I thank my hon. Friend for having raised that point. It is important that managers and licensees are in control when they allow sales by people under their authority in the pub--their agents. They must appreciate all the different ways in which alcohol can be provided--not just through sale but through other methods of supply.
Mr. Fabricant: The hon. Gentleman is generous in giving way. It seems sensible to try to close what might be a loophole, but can he give some statistics or assess the proportion of alcohol obtained, but not purchased, by those under 18? How serious a problem is that?
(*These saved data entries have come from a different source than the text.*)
(* ===== verification/CacheTheorems.v ===== *)
(** * The cache tier: properties of src/src/cache.rs *)

From S2P Require Import Prelude Fmt Utf8 Atomic AtomicProps Cache CacheChecksum CacheProps.

(** The cache a handle of the log [wal_key] on the backend [ns] uses in [dir]. *)
Definition cache_at (dir : path) (ns wal_key : string) : Cache :=
  {| c_dir := dir; c_identity := Some (as_bytes (identity_of ns wal_key)) |}.

(** A file system without pending faults and of an ordinary size. *)
Definition calm_fs (fs : Fs) : Prop :=
  fs_io fs = [] /\ is_u64 (fs_next fs) /\ Z.of_nat (size (fs_files fs)) + 2 < 2 ^ 64.

(** C30. Round trip: after a save that met no I/O error, a load under the same
    identity and key returns exactly the saved bytes whenever the byte budget
    covers them, for the image (with its etag) and for snapshots, over any
    previous content of the directory. *)
Theorem cache_roundtrip dir ns wk key etag d max fs :
  calm_fs fs -> is_utf8 etag -> str_len etag <= U16_MAX ->
  zlen d <= max ->
  str_len (identity_of ns wk) + str_len key + max + 2 * (U16_MAX + 64) < U64_MAX ->
  let c := cache_at dir ns wk in
  (load_snapshot c key max (save_snapshot c key d fs)).2 = Some d
  /\ (load_wal c max (save_wal c etag d fs)).2 = Some (etag, d).
Proof.
  intros (Hio & Hu & Hs) Hutf Het Hd Hm c. unfold str_len in Hm.
  pose proof (zlen_nonneg d). pose proof (zlen_nonneg (as_bytes key)).
  pose proof (zlen_nonneg (as_bytes (identity_of ns wk))).
  pose proof (zlen_nonneg (as_bytes etag)) as Hen. unfold_consts. unfold str_len in Het. split.
  - destruct (save_snapshot_complete c _ key d fs eq_refl Hio Hu Hs) as (Hf & Hio' & _).
    { unfold str_len, HEADER. zlia. }
    unfold load_snapshot. cbn [c_identity c cache_at].
    by rewrite (load_complete c _ _ _ d max _ eq_refl Hio') by
      (rewrite ?Hf, ?lookup_insert_eq; done || (unfold HEADER; zlia)).
  - destruct (save_wal_complete c _ etag d fs eq_refl Hio Hu Hs) as (Hf & Hio' & _).
    { done. } { unfold str_len, HEADER. zlia. }
    by rewrite (load_wal_complete c _ etag d max _ eq_refl Hio') by
      (rewrite ?Hf, ?lookup_insert_eq; done || (unfold HEADER; unfold_consts; zlia)).
Qed.

Lemma cache_roundtrip_witness :
  (load_snapshot (cache_at ["c"] "mem" "wal") "snap/k" 4096
     (save_snapshot (cache_at ["c"] "mem" "wal") "snap/k" (as_bytes "body") empty_fs)).2
  = Some (as_bytes "body").
Proof.
  apply (cache_roundtrip ["c"] "mem" "wal" "snap/k" "etag" (as_bytes "body") 4096 empty_fs).
  - split_and!; [done|by split; vm_compute|by vm_compute].
  - by vm_compute.
  - by vm_compute.
  - by vm_compute.
  - by vm_compute.
Defined.

(** Isolation: whatever caches share a directory, and whatever I/O errors
    occur, a snapshot hit returns either the bytes just saved under exactly the
    same backend, log and object key, or the record of that identity and key
    that was there before; never another resource's bytes. It also respects
    the byte budget. *)
Theorem snapshot_cache_isolation dir ns wk k max dir' ns' wk' k' d' fs d :
  sane_str ns -> sane_str wk -> sane_str ns' -> sane_str wk' -> sane_str k -> sane_str k' ->
  (load_snapshot (cache_at dir ns wk) k max (save_snapshot (cache_at dir' ns' wk') k' d' fs)).2 = Some d ->
  zlen d <= max /\
  ((ns = ns' /\ wk = wk' /\ k = k' /\ d = d')
   \/ fs_files fs !! snap_path (cache_at dir ns wk) k
      = Some (record_file (as_bytes (identity_of ns wk)) (as_bytes k) d)).
Proof.
  intros ?? ?? ?? H. destruct (load_snapshot _ _ _ _) as [fs' o] eqn:E. cbn [snd] in H. subst o.
  apply load_snapshot_spec in E as [_ E]; [|done].
  destruct (E _ eq_refl) as (id & Hid & Hf & Hl). injection Hid as <-. split; [done|].
  destruct (save_snapshot_at (cache_at dir' ns' wk') k' d' fs (snap_path (cache_at dir ns wk) k))
    as [Heq|(Hp & id & Hid & Heq)].
  { intros t Ht. by apply snap_path_not_tmp. }
  - right. by rewrite <- Heq.
  - left. injection Hid as <-. rewrite Hf in Heq. apply (inj Some) in Heq.
    by apply record_file_inj in Heq.
Qed.

Lemma snapshot_cache_isolation_witness :
  zlen (as_bytes "body") <= 4096 /\
  (("mem" = "mem" /\ "wal" = "wal" /\ "snap/k" = "snap/k" /\ as_bytes "body" = as_bytes "body")
   \/ fs_files empty_fs !! snap_path (cache_at ["c"] "mem" "wal") "snap/k"
      = Some (record_file (as_bytes (identity_of "mem" "wal")) (as_bytes "snap/k") (as_bytes "body"))).
Proof.
  apply (snapshot_cache_isolation ["c"] "mem" "wal" "snap/k" 4096 ["c"] "mem" "wal" "snap/k"
    (as_bytes "body") empty_fs (as_bytes "body")); by vm_compute.
Defined.

(** The ways a file is damaged: one byte replaced, a tail missing, or bytes appended. *)
Inductive damaged (f : bytes) : bytes -> Prop :=
  | damaged_byte a b b' c : f = a ++ b :: c -> b <> b' -> damaged f (a ++ b' :: c)
  | damaged_truncated a c : f = a ++ c -> c <> [] -> damaged f a
  | damaged_extended c : c <> [] -> damaged f (f ++ c).

Lemma frame_length_field p p' x : is_u64 (zlen p) -> is_u64 (zlen p') ->
  frame p ++ x = frame p' -> zlen p = zlen p' /\ x = [].
Proof.
  intros Hp Hp' H. unfold frame in H. rewrite <- !app_assoc in H.
  apply app_inv_head in H. apply app_inj_len in H as [_ H]; [|by rewrite !zlen_to_le_bytes].
  apply app_inj_len in H as [Hl H]; [|by rewrite !zlen_to_le_bytes].
  apply (f_equal from_le_bytes) in Hl. rewrite !le8_u64 in Hl by done. split; [done|].
  apply (f_equal zlen) in H. rewrite zlen_app in H. apply zlen_0_nil. lia.
Qed.

Lemma damaged_not_frame p g p' : is_u64 (zlen p) -> is_u64 (zlen p') -> damaged (frame p) g -> g <> frame p'.
Proof.
  intros Hp Hp' Hd Hg. destruct Hd as [a b b' c Hf Hne|a c Hf Hne|c Hne].
  - assert (zlen p = zlen p') as Hl.
    { apply (f_equal zlen) in Hf, Hg. rewrite zlen_frame, zlen_app, zlen_cons in *. lia. }
    set (hd q := CACHE_MAGIC ++ to_le_bytes 8 (checksum q) ++ to_le_bytes 8 (zlen q)).
    assert (forall q, frame q = hd q ++ q) as Hhd by (intros; unfold hd, frame; by rewrite <- !app_assoc).
    assert (forall q, zlen (hd q) = 20) as Hhl by (intros; unfold hd; autorewrite with waltier; done).
    rewrite Hhd in Hf, Hg. destruct (decide (zlen a < 20)) as [Hlt|Hge].
    + assert (forall q x, zlen q = zlen p -> hd q ++ q = a ++ x :: c -> q = drop (Z.to_nat (19 - zlen a)) c) as Hs.
      { intros q x Hq Heq. pose proof (zlen_nonneg a). rewrite cons_middle, app_assoc in Heq.
        assert (zlen c = 19 - zlen a + zlen q) as Hc.
        { apply (f_equal zlen) in Heq. rewrite !zlen_app, Hhl, zlen_cons, zlen_nil in Heq. lia. }
        pose proof (zlen_nonneg q).
        rewrite <- (take_drop (Z.to_nat (19 - zlen a)) c), app_assoc in Heq.
        apply app_inj_len in Heq as [_ Heq]; [done|].
        rewrite !zlen_app, Hhl, zlen_cons, zlen_nil, zlen_take by lia. lia. }
      assert (p' = p) as ->.
      { rewrite (Hs p b) by done. by apply (Hs p' b'). }
      rewrite Hf in Hg. apply app_inv_head in Hg. by injection Hg.
    + pose proof (zlen_nonneg a).
      rewrite <- (take_drop 20 a), <- app_assoc in Hf, Hg.
      assert (zlen (take 20 a) = 20) as Ht by (unfold zlen in *; rewrite length_take; lia).
      apply app_inj_len in Hf as [Hh1 Hf]; [|by rewrite Ht, Hhl].
      apply app_inj_len in Hg as [Hh2 Hg]; [|by rewrite Ht, Hhl].
      assert (checksum p = checksum p') as Hcs.
      { rewrite Hh2 in Hh1. unfold hd in Hh1. apply app_inv_head in Hh1.
        apply app_inj_len in Hh1 as [Hh1 _]; [|by rewrite !zlen_to_le_bytes].
        apply (f_equal from_le_bytes) in Hh1. by rewrite !le8_u64 in Hh1 by by apply checksum_u64. }
      rewrite Hf, <- Hg in Hcs. unfold checksum in Hcs. fold (checksum (drop 20 a ++ b :: c)) in Hcs.
      revert Hcs. fold (checksum (drop 20 a ++ b' :: c)). rewrite !checksum_eq.
      replace (zlen (drop 20 a ++ b' :: c)) with (zlen (drop 20 a ++ b :: c))
        by (rewrite !zlen_app, !zlen_cons; done).
      apply finish_byte_neq; [|done]. apply lxor_u64; [by split; vm_compute|]. by rewrite <- Hf.
  - rewrite Hg in Hf. symmetry in Hf. by apply frame_length_field in Hf as [_ ?].
  - by apply frame_length_field in Hg as [_ ?].
Qed.

(** The file left by a damage is no frame of a payload it can hold. *)
Lemma damaged_unread p max fs id k d g :
  is_u64 (zlen (payload_of id k d)) -> is_u64 (zlen g) -> damaged (record_file id k d) g -> fs_files fs !! p = Some g ->
  forall payload, fs_files fs !! p = Some (frame payload) -> zlen payload <= max -> False.
Proof.
  intros Hu Hg Hd -> payload [= ->] _. unfold record_file in *. eapply damaged_not_frame; [exact Hu| |exact Hd|reflexivity].
  rewrite zlen_frame in Hg. pose proof (zlen_nonneg payload). unfold HEADER in Hg. zlia.
Qed.

(** C34. Damage reads as a miss: if a cache file is a published record with any
    one byte altered (payload, checksum, length or magic), truncated anywhere,
    or extended, then reading it yields no payload, whatever its path, and
    neither an open that loads the log's image from it nor a load of a
    snapshot ever gets a hit, for any identity, key and budget. *)
Theorem damaged_file_is_a_miss c fs id k d g :
  is_u64 (zlen (payload_of id k d)) -> is_u64 (zlen g) -> damaged (record_file id k d) g ->
  (forall p max, fs_files fs !! p = Some g -> (read_checked p max fs).2 = None)
  /\ (forall max, fs_files fs !! wal_path c = Some g -> (load_wal c max fs).2 = None)
  /\ (forall key max, sane_str key -> fs_files fs !! snap_path c key = Some g -> (load_snapshot c key max fs).2 = None).
Proof.
  intros Hu Hg Hd. split_and!.
  - intros p max Hf. destruct (read_checked p max fs) as [fs' [payload|]] eqn:E; [|done].
    apply read_checked_spec in E as (_ & _ & _ & E). destruct (E _ eq_refl) as [Hf' Hl]. destruct (damaged_unread p max fs id k d g Hu Hg Hd Hf payload Hf' Hl).
  - intros max Hf. destruct (load_wal c max fs) as [fs' [[etag im]|]] eqn:E; [|done].
    apply load_wal_spec in E as [_ E]. destruct (E _ _ eq_refl) as (id' & _ & Hf' & _).
    by eapply damaged_unread in Hf'.
  - intros key max Hk Hf. destruct (load_snapshot c key max fs) as [fs' [d'|]] eqn:E; [|done].
    apply load_snapshot_spec in E as [_ E]; [|done]. destruct (E _ eq_refl) as (id' & _ & Hf' & _).
    by eapply damaged_unread in Hf'.
Qed.

(** An image record, and the same with one bit of its last byte flipped. *)
Definition sound_wal : bytes := record_file (as_bytes "i") (as_bytes "wal") (wal_data "e" (as_bytes "bo")).
Definition flipped_wal : bytes := removelast sound_wal ++ [x6e].
Definition wal_cache : Cache := mkCache ["c"] (Some (as_bytes "i")).
Definition holding (file : bytes) : Fs := mkFs {[ wal_path wal_cache := file ]} [] 1 0.

Lemma damaged_file_is_a_miss_witness :
  (load_wal wal_cache 4096 (holding sound_wal)).2 = Some ("e", as_bytes "bo")
  /\ (load_wal wal_cache 4096 (holding flipped_wal)).2 = None.
Proof.
  split; [by vm_compute|].
  apply (damaged_file_is_a_miss _ _ (as_bytes "i") (as_bytes "wal") (wal_data "e" (as_bytes "bo")) flipped_wal).
  - by split; vm_compute.
  - by split; vm_compute.
  - apply (damaged_byte _ _ x6f); [by vm_compute|done].
  - cbn [holding fs_files]. apply lookup_singleton_eq.
Defined.

(** ** Retention *)

Definition stale (c : Cache) (keep : option string) (p : path) : bool :=
  is_snap_file p && negb (bool_decide (Some p = (snap_path c <$> keep))).

Lemma remove_file_healthy p fs : fs_io fs = [] ->
  fs_io (remove_file p fs).1 = [] /\ fs_files (remove_file p fs).1 = delete p (fs_files fs).
Proof.
  intros Hio. unfold remove_file, draw. rewrite Hio. destruct (fs_files fs !! p) eqn:E; cbn; [done|].
  split; [done|]. by rewrite delete_id.
Qed.

Lemma remove_stale_lookup (f : path -> bool) l fs q : fs_io fs = [] ->
  fs_files (fold_left (fun fs p => if f p then (remove_file p fs).1 else fs) l fs) !! q =
    if bool_decide (q ∈ l) && f q then None else fs_files fs !! q.
Proof.
  revert fs. induction l as [|p l IH]; intros fs Hio; cbn [fold_left]; [done|].
  rewrite IH by (destruct (f p); [by apply remove_file_healthy|done]).
  destruct (decide (q ∈ l)) as [Hin|Hin].
  - rewrite !bool_decide_eq_true_2 by set_solver. destruct (f q) eqn:Eq; cbn; [done|].
    destruct (f p) eqn:Ep; [|done]. destruct (remove_file_healthy p fs Hio) as [_ ->].
    rewrite lookup_delete_ne; [done|congruence].
  - rewrite bool_decide_eq_false_2 by done. cbn [andb]. destruct (decide (p = q)) as [->|Hne].
    + rewrite bool_decide_eq_true_2 by set_solver. cbn [andb]. destruct (f q); [|done].
      destruct (remove_file_healthy q fs Hio) as [_ ->]. by rewrite lookup_delete_eq.
    + rewrite bool_decide_eq_false_2 by set_solver. cbn [andb]. destruct (f p); [|done].
      destruct (remove_file_healthy p fs Hio) as [_ ->]. by rewrite lookup_delete_ne.
Qed.

(** C32. Retention is exact. On a healthy disk, [retain_snapshot] of an enabled
    cache removes every snapshot file of the directory but the one kept, and
    nothing else: not the log file, not files elsewhere. *)
Theorem retain_snapshot_exact c keep fs q : is_Some (c_identity c) -> fs_io fs = [] ->
  fs_files (retain_snapshot c keep fs) !! q =
    if is_child (c_dir c) q && stale c keep q then None else fs_files fs !! q.
Proof.
  intros [id Hid] Hio. unfold retain_snapshot. rewrite Hid. unfold read_dir, draw. rewrite Hio.
  rewrite (remove_stale_lookup (stale c keep)) by done.
  destruct (is_child (c_dir c) q) eqn:Ec; cbn [andb].
  - destruct (fs_files fs !! q) as [d|] eqn:Eq; [|by destruct (_ && _), (stale c keep q)].
    rewrite bool_decide_eq_true_2; [done|]. apply list_elem_of_filter. split; [done|].
    apply list_elem_of_fmap. exists (q, d). split; [done|]. by apply elem_of_map_to_list.
  - rewrite bool_decide_eq_false_2; [done|]. intros [Hc _]%list_elem_of_filter. congruence.
Qed.

Lemma retain_snapshot_exact_witness :
  let fs := save_wal test_cache "e" [x01] (save_snapshot test_cache "b" [x02] (save_snapshot test_cache "a" [x03] empty_fs)) in
  size (fs_files fs) = 3%nat
  /\ (forall q, fs_files (retain_snapshot test_cache (Some "b") fs) !! q =
       if is_child (c_dir test_cache) q && stale test_cache (Some "b") q then None else fs_files fs !! q)
  /\ size (fs_files (retain_snapshot test_cache (Some "b") fs)) = 2%nat.
Proof.
  intros fs. split; [vm_compute; reflexivity|]. split; [|vm_compute; reflexivity].
  intros q. apply retain_snapshot_exact; [by eexists|vm_compute; reflexivity].
Defined.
Mr. Gardiner: The hon. Gentleman makes an important point. Alcohol is provided to minors in many different ways in public houses. Many Members may be unaware that young people may legally obtain liquor on licensed premises. The hon. Gentleman may be as surprised as I was to learn that a 17-year-old may not buy intoxicating liquor at the bar of a public hostelry, but an 18-year-old may buy it, take it into the garden and--perfectly legally--provide beer, wine or even spirits to a child of only 10 or 11. That flies in the face of all that we want.
Maria Eagle: Parts of my constituency have a thriving black economy in which the bartering, swapping and giving of alcohol and other consumer goods--virtually anything one could want--occurs. I appreciate my hon. Friend's concern to define as tightly as possible. From experience, I can tell him that these things go on, even if it is not possible to produce statistics for the black economy.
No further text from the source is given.